◆ **Data shown**

++++++

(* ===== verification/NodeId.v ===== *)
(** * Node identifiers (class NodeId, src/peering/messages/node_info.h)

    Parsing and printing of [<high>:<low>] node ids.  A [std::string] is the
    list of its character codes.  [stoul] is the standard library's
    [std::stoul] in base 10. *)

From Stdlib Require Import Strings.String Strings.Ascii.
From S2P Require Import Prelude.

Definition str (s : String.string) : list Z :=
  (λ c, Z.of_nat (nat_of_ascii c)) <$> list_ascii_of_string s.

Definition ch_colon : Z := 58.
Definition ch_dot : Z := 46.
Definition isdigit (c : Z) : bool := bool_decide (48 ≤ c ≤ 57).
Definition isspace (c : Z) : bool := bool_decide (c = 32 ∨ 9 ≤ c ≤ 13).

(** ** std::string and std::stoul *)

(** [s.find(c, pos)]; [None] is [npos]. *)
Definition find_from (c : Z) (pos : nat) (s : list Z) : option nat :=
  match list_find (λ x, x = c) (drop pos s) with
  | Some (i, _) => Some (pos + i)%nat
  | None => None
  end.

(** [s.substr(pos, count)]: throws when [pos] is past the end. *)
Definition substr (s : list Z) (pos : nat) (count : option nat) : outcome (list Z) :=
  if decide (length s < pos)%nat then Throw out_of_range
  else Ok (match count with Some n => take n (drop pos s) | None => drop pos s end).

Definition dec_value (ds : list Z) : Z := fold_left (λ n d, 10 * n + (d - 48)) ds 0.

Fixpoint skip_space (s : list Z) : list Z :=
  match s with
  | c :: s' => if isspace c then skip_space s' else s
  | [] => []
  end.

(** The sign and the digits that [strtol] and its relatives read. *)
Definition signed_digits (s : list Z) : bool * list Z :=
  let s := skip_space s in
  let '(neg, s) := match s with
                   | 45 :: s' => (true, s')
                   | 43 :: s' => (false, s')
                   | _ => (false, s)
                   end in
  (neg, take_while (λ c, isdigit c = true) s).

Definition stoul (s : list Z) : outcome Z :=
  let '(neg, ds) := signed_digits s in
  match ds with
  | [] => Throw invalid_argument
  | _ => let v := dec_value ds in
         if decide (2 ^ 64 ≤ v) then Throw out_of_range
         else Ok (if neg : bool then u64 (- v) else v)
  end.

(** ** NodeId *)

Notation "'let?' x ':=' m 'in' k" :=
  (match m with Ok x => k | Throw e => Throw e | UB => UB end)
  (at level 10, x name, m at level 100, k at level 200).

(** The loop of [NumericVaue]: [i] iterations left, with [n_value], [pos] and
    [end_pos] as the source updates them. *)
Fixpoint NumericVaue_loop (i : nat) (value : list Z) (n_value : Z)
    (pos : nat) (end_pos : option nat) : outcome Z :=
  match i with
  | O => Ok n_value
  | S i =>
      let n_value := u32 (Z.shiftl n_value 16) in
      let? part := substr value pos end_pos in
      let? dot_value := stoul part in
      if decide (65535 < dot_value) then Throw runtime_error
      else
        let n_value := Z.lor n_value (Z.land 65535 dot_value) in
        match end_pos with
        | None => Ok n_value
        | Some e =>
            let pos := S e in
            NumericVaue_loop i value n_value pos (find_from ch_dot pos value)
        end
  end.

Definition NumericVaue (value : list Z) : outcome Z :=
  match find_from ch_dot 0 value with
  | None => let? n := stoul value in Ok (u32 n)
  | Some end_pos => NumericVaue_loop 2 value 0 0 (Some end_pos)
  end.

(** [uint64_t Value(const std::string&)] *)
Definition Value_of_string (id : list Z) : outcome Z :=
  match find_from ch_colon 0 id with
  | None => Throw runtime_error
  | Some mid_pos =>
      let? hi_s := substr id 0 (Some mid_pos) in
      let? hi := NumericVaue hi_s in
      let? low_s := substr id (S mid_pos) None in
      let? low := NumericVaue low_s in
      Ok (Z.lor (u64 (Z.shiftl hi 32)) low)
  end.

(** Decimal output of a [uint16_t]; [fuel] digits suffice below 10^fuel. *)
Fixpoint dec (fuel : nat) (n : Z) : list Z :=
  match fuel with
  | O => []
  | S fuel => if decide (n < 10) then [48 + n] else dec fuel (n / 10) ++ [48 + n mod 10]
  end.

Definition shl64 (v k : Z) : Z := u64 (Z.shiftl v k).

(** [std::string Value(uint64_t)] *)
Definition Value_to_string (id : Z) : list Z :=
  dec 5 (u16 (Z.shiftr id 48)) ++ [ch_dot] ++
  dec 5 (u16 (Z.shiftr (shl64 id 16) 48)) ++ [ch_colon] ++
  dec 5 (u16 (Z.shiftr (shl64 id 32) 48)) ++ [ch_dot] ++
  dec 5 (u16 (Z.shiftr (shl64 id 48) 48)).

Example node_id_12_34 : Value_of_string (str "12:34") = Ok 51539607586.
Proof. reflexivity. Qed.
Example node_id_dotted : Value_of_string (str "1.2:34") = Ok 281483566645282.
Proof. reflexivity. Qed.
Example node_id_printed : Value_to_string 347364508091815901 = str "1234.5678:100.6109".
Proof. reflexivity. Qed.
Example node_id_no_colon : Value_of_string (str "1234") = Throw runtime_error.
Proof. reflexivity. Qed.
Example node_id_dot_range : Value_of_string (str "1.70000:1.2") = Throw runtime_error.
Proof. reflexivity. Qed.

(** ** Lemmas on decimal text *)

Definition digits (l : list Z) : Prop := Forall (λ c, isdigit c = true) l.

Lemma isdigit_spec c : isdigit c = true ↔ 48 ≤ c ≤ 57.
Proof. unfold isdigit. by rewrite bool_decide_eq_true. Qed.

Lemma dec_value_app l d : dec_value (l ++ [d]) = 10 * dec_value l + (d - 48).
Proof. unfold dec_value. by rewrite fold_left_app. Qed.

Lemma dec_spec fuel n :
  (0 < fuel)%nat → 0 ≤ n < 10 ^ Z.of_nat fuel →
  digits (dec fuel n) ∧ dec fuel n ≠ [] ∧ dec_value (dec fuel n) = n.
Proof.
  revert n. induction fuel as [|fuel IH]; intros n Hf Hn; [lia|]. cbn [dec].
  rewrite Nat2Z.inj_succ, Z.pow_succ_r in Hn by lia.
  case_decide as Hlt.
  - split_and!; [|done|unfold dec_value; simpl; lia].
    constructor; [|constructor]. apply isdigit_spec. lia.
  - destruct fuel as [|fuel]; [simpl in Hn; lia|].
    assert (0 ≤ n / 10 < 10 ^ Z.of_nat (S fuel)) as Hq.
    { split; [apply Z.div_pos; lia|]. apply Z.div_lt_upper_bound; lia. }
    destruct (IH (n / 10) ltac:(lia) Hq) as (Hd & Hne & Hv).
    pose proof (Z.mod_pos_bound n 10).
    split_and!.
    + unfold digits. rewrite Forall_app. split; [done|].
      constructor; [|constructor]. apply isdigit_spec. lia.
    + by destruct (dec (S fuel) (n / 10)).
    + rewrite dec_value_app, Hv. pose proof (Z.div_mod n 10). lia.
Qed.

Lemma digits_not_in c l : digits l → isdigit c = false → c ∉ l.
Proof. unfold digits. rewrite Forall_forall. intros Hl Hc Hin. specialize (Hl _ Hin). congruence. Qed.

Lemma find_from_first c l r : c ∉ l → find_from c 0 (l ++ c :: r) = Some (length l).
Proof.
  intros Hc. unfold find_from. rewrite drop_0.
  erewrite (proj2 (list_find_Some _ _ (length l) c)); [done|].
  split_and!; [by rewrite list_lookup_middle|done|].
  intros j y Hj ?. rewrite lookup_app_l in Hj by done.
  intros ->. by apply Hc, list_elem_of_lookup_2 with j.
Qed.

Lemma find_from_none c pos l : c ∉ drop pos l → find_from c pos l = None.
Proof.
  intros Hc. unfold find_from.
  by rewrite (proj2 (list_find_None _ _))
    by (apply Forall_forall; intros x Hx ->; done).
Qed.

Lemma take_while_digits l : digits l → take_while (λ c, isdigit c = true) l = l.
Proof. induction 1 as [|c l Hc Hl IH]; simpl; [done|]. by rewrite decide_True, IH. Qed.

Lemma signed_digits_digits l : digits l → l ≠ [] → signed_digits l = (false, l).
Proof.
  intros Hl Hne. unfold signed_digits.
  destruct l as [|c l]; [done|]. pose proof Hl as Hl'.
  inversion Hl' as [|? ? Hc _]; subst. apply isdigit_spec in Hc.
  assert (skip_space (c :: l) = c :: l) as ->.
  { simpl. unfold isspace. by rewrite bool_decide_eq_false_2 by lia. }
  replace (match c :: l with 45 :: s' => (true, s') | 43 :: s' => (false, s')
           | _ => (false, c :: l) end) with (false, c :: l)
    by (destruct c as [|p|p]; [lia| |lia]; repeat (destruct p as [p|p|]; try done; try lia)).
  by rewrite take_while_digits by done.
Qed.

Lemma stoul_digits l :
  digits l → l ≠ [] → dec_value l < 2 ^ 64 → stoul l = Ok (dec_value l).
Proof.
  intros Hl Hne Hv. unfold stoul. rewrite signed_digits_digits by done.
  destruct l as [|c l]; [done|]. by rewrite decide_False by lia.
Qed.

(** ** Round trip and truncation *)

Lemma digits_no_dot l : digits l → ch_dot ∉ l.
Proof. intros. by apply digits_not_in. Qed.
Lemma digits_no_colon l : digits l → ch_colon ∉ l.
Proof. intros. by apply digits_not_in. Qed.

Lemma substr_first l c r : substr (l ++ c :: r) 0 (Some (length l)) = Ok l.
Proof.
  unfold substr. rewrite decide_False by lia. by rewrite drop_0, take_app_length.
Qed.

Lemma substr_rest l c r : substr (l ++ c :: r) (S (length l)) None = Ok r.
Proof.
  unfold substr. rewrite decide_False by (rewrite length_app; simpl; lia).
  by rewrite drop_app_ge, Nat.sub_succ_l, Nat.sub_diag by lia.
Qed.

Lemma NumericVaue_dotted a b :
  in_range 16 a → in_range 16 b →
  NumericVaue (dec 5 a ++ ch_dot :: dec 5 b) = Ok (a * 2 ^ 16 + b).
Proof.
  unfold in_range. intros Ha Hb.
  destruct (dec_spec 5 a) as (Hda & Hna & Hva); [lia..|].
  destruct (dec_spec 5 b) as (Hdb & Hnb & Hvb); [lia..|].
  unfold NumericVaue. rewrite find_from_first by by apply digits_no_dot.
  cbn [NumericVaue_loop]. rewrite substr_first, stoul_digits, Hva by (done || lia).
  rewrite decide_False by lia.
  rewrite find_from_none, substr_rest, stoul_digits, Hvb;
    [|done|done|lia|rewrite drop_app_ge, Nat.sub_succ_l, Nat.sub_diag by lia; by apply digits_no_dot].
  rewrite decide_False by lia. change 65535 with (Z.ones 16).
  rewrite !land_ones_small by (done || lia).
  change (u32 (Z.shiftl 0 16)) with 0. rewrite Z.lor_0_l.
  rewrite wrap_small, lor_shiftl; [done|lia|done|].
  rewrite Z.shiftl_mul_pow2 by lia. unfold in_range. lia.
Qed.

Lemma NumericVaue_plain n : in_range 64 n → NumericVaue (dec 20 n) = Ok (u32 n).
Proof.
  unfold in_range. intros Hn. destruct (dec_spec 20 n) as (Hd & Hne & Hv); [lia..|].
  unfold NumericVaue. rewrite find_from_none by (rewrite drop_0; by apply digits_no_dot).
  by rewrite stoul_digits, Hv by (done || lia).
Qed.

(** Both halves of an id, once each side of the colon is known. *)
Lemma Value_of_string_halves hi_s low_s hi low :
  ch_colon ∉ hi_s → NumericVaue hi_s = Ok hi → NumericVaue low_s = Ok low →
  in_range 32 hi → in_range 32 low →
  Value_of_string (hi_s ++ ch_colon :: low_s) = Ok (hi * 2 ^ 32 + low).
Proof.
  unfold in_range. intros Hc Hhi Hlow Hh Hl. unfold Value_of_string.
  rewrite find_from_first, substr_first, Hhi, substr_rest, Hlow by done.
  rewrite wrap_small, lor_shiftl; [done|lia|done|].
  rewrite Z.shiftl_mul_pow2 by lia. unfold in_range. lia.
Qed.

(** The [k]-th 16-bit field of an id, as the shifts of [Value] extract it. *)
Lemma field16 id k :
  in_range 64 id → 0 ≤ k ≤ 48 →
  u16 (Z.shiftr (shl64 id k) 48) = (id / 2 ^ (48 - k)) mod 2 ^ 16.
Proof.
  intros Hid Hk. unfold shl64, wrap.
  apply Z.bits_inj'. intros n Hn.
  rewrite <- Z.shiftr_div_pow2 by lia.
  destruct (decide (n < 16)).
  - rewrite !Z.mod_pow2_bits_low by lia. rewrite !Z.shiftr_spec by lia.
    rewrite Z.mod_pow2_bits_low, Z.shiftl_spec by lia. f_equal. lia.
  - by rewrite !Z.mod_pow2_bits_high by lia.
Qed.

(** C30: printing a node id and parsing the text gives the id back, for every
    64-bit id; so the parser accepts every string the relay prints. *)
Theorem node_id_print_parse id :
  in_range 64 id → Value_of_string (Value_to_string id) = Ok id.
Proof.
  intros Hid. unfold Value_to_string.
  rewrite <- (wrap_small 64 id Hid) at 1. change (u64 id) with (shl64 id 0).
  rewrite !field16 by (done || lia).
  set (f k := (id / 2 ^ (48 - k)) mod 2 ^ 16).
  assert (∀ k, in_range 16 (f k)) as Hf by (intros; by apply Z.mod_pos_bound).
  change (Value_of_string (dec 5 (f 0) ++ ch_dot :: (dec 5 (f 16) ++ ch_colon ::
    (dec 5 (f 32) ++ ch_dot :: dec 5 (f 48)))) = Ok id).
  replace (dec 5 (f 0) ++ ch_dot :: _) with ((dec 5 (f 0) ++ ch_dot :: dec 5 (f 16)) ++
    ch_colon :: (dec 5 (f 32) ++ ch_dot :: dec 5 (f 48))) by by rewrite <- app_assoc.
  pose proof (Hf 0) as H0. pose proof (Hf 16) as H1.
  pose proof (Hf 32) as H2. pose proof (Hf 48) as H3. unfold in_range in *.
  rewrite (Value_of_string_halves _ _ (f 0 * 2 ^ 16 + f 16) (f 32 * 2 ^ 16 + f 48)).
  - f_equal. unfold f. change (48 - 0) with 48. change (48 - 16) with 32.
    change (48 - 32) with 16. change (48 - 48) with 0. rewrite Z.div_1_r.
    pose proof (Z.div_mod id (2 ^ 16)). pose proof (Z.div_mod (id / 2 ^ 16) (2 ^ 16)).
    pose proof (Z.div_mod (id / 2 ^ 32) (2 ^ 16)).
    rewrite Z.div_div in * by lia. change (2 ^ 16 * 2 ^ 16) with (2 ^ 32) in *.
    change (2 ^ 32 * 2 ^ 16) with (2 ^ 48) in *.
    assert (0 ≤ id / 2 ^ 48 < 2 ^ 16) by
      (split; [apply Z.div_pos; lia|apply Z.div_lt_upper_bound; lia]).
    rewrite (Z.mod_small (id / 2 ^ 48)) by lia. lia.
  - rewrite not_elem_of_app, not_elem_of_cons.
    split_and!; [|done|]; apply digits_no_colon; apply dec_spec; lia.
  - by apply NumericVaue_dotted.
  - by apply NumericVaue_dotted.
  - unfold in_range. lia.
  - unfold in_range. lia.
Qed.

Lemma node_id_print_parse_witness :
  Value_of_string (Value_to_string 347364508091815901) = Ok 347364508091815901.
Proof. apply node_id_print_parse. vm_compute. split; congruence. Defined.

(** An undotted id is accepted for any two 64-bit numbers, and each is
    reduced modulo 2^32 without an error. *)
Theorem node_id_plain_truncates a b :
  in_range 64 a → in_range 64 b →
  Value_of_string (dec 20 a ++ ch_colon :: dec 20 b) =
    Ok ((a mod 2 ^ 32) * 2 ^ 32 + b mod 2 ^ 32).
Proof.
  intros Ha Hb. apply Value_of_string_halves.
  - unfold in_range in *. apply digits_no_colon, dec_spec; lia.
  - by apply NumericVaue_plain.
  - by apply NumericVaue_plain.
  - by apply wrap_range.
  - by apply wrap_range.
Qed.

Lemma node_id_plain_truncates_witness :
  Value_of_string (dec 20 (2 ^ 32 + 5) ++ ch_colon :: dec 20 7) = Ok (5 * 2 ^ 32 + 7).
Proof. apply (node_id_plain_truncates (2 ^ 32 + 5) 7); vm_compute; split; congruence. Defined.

++++++

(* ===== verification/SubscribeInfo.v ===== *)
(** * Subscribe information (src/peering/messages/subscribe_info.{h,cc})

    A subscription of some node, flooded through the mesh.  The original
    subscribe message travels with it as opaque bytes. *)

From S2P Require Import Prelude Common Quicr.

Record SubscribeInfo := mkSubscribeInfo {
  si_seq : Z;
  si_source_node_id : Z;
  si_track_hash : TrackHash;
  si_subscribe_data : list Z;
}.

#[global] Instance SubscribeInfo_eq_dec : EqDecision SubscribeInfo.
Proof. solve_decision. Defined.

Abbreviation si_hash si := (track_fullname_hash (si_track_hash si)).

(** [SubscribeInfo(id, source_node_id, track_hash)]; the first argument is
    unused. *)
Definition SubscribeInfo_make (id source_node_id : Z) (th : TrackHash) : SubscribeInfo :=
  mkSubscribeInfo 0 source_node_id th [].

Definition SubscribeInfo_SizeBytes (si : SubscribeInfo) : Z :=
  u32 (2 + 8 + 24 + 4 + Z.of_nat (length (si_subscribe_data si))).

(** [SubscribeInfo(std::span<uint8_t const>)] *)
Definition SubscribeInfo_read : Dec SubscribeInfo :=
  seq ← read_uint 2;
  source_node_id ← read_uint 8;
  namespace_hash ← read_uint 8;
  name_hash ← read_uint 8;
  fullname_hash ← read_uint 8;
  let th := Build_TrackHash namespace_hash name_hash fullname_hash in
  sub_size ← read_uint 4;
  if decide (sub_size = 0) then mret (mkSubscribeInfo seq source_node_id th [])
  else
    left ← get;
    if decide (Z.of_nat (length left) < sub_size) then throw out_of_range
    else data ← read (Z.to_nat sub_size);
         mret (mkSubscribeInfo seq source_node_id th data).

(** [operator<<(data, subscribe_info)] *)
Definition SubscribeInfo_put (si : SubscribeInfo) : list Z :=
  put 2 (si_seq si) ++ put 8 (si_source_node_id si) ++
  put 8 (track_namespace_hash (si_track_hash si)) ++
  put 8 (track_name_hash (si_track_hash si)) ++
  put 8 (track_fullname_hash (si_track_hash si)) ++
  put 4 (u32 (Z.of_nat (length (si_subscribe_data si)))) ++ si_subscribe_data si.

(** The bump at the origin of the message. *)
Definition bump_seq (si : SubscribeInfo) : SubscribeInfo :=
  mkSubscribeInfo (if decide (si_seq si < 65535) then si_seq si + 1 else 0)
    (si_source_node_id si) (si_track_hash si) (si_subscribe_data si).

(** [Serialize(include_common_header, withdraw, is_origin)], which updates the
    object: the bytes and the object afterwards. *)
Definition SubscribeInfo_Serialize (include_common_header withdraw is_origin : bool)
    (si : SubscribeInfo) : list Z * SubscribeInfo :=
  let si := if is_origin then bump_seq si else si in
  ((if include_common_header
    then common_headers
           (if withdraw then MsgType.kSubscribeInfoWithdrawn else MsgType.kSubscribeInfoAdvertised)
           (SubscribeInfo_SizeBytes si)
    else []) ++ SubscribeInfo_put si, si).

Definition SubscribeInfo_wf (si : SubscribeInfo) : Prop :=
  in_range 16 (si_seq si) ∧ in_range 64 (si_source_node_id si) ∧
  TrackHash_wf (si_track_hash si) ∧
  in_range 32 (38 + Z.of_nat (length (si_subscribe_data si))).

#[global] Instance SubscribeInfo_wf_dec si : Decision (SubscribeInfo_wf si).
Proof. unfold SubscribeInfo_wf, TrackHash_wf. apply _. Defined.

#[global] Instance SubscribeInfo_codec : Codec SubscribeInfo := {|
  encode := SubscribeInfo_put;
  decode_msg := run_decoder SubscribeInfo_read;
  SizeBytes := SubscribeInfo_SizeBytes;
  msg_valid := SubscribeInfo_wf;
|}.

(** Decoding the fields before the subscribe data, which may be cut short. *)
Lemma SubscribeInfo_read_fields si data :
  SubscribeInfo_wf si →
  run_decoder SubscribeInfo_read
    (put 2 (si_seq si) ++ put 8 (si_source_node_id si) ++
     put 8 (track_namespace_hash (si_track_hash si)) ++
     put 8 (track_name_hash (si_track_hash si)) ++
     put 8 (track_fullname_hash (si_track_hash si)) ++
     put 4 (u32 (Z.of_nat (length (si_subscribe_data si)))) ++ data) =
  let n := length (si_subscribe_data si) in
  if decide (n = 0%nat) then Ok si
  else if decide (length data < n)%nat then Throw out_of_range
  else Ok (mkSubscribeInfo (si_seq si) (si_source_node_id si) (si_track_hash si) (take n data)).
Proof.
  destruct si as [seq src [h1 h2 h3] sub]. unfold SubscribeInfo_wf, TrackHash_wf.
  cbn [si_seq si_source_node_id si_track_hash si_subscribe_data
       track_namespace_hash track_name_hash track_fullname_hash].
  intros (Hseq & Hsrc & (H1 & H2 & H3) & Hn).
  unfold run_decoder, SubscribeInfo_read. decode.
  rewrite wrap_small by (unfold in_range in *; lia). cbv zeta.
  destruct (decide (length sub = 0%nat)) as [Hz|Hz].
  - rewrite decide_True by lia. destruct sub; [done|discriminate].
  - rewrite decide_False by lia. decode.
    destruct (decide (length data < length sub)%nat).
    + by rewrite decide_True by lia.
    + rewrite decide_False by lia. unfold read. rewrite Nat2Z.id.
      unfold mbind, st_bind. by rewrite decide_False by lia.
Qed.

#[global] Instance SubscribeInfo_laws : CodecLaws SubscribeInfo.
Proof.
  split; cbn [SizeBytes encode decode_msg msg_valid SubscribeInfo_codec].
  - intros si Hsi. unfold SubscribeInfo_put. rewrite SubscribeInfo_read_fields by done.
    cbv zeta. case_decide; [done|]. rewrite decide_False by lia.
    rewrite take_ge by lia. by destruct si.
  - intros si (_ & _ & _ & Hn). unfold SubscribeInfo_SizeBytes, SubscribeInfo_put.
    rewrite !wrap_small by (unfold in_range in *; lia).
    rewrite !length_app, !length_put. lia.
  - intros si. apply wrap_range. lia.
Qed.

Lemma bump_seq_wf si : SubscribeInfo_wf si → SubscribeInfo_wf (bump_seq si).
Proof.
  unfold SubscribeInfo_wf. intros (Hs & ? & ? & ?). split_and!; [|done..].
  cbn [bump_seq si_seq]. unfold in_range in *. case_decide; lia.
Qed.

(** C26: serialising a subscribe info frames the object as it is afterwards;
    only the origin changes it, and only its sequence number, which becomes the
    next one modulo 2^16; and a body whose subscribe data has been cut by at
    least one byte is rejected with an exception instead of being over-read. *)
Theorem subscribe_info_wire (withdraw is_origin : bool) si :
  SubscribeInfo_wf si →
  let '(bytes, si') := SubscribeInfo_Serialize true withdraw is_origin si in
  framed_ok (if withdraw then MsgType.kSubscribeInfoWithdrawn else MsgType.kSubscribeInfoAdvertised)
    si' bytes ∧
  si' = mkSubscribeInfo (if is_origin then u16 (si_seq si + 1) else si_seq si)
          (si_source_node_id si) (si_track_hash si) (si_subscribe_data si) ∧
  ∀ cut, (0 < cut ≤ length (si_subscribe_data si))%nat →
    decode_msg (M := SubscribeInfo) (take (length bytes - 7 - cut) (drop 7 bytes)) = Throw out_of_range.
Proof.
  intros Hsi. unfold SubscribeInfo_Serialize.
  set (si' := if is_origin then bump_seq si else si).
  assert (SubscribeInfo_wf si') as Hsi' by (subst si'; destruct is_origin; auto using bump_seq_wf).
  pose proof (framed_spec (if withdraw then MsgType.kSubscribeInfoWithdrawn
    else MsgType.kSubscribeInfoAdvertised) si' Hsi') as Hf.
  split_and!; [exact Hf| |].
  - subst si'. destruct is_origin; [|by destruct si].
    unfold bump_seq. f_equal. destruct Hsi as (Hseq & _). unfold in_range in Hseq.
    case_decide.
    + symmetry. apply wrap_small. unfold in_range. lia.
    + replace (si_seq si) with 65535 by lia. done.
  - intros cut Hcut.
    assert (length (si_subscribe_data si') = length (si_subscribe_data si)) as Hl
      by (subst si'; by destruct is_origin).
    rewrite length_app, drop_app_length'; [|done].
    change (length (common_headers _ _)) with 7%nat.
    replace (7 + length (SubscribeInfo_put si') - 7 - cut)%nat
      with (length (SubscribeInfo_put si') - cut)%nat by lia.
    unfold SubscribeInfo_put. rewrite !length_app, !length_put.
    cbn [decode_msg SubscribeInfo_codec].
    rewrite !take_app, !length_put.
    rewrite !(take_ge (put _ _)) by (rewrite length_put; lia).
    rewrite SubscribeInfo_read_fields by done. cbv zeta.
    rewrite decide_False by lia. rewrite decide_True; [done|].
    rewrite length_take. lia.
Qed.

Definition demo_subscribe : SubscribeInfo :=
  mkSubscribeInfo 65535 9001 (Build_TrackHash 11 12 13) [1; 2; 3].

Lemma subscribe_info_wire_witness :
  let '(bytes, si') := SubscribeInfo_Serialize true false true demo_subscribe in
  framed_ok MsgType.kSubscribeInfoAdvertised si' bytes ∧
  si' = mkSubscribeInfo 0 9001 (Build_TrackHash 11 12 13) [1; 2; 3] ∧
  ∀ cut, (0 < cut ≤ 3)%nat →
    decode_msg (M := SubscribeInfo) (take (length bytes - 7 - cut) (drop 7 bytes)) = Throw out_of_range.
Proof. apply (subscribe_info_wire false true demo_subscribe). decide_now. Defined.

++++++

Among the entries above, locate the lines containing "let? low := NumericVaue low_s in" and "assert (0 ≤ n", and transcribe exactly those two lines and all lines between.

      let? low := NumericVaue low_s in
      Ok (Z.lor (u64 (Z.shiftl hi 32)) low)
  end.

(** Decimal output of a [uint16_t]; [fuel] digits suffice below 10^fuel. *)
Fixpoint dec (fuel : nat) (n : Z) : list Z :=
  match fuel with
  | O => []
  | S fuel => if decide (n < 10) then [48 + n] else dec fuel (n / 10) ++ [48 + n mod 10]
  end.

Definition shl64 (v k : Z) : Z := u64 (Z.shiftl v k).

(** [std::string Value(uint64_t)] *)
Definition Value_to_string (id : Z) : list Z :=
  dec 5 (u16 (Z.shiftr id 48)) ++ [ch_dot] ++
  dec 5 (u16 (Z.shiftr (shl64 id 16) 48)) ++ [ch_colon] ++
  dec 5 (u16 (Z.shiftr (shl64 id 32) 48)) ++ [ch_dot] ++
  dec 5 (u16 (Z.shiftr (shl64 id 48) 48)).

Example node_id_12_34 : Value_of_string (str "12:34") = Ok 51539607586.
Proof. reflexivity. Qed.
Example node_id_dotted : Value_of_string (str "1.2:34") = Ok 281483566645282.
Proof. reflexivity. Qed.
Example node_id_printed : Value_to_string 347364508091815901 = str "1234.5678:100.6109".
Proof. reflexivity. Qed.
Example node_id_no_colon : Value_of_string (str "1234") = Throw runtime_error.
Proof. reflexivity. Qed.
Example node_id_dot_range : Value_of_string (str "1.70000:1.2") = Throw runtime_error.
Proof. reflexivity. Qed.

(** ** Lemmas on decimal text *)

Definition digits (l : list Z) : Prop := Forall (λ c, isdigit c = true) l.

Lemma isdigit_spec c : isdigit c = true ↔ 48 ≤ c ≤ 57.
Proof. unfold isdigit. by rewrite bool_decide_eq_true. Qed.

Lemma dec_value_app l d : dec_value (l ++ [d]) = 10 * dec_value l + (d - 48).
Proof. unfold dec_value. by rewrite fold_left_app. Qed.

Lemma dec_spec fuel n :
  (0 < fuel)%nat → 0 ≤ n < 10 ^ Z.of_nat fuel →
  digits (dec fuel n) ∧ dec fuel n ≠ [] ∧ dec_value (dec fuel n) = n.
Proof.
  revert n. induction fuel as [|fuel IH]; intros n Hf Hn; [lia|]. cbn [dec].
  rewrite Nat2Z.inj_succ, Z.pow_succ_r in Hn by lia.
  case_decide as Hlt.
  - split_and!; [|done|unfold dec_value; simpl; lia].
    constructor; [|constructor]. apply isdigit_spec. lia.
  - destruct fuel as [|fuel]; [simpl in Hn; lia|].
    assert (0 ≤ n / 10 < 10 ^ Z.of_nat (S fuel)) as Hq.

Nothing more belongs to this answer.